The city should continue to look for the causes of the contamination. It may be that one or two simple, inexpensive measures could improve the water quality enough to keep the beach open on more days. Gull wires seemed to have worked wonders at Britannia Beach, which has been open all summer.

But pristine water may be an unreasonable expectation at Petrie Island. It is downstream from a city, its waste water treatment centre and near the site of an old dump. Ottawa’s sewer system could be contributing to the problem. So could waste from pets and other animals washed into the river with every rainfall.

Any discussion about Petrie Island is complicated by the long debate over the location of a new interprovincial bridge. People who oppose a bridge on the island might be hoping that the more money the city sinks into a recreational area there, the less likely a bridge will be built. Regardless of whether that’s true, the taxpayers of Ottawa are not being well served by expensive new projects that serve only political aims.

It would be great if the beach at Petrie Island were open most summer days, but that’s not worth millions more in public spending. If staff decides a major, expensive project is the only way to clean up the water, councillors should reject it.

Even the city’s cleanest beaches, on their cleanest days, have some E. coli in their water. The pollution of Ottawa’s waterways won’t stop until the city’s residents get smarter about waste, from pet feces to diapers. It won’t stop until the city has the money to invest in new water and sewage infrastructure that is a step above that which is in place now.
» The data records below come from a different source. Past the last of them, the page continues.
(** The panel shown for the selected value: the [TabsContent] with that
    value. *)
Definition api_tab_panel (value : string) : option ApiPanel := tab_panel api_tabs value.

(** ** Theorems *)

(** The average price impact card shows [NaN%] while the pools load,
    [0.00%] for no pool, and the mean of the pools' impacts otherwise. *)
Theorem avg_price_impact ps :
  lo_avgImpact (liquidity_overview None) = "NaN" ∧
  lo_avgImpact (liquidity_overview (Some [])) = "0.00" ∧
  (ps ≠ [] →
   lo_avgImpact (liquidity_overview (Some ps)) =
   toFixed 2 (foldl (λ s p, (s + lp_priceImpact p)%js) (Fin 0) ps / Fin (inject_Z (Z.of_nat (length ps))))%js).
Proof.
  split; [reflexivity|]. split; [reflexivity|]. intros Hne.
  unfold liquidity_overview, pools_sum. cbn [lo_avgImpact]. f_equal. f_equal.
  destruct ps as [|p ps]; [done|]. unfold num_or. simpl length.
  destruct (num_truthy (Fin (inject_Z (Z.of_nat (S (length ps)))))) eqn:E; [done|].
  simpl in E. discriminate E.
Qed.

Lemma avg_price_impact_witness : lo_avgImpact (liquidity_overview (Some (fetchLiquidityPools "2024-01-01T00:00:00.000Z"))) = "0.20".
Proof.
  destruct (avg_price_impact (fetchLiquidityPools "2024-01-01T00:00:00.000Z")) as (_ & _ & H).
  rewrite H by discriminate. vm_compute. reflexivity.
Defined.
Municipalities have complained they have an infrastructure shortage. That infrastructure includes sanitary sewage pipes and storm sewers. Better infrastructure means cleaner water.

In the meantime, Ottawans might have to get used to the fact that urban beaches are unreliable places to swim. A neighbourhood pool might not be as fun, but if the alternative is exposure to an unsafe level of E. coli, the right choice for parents is clear.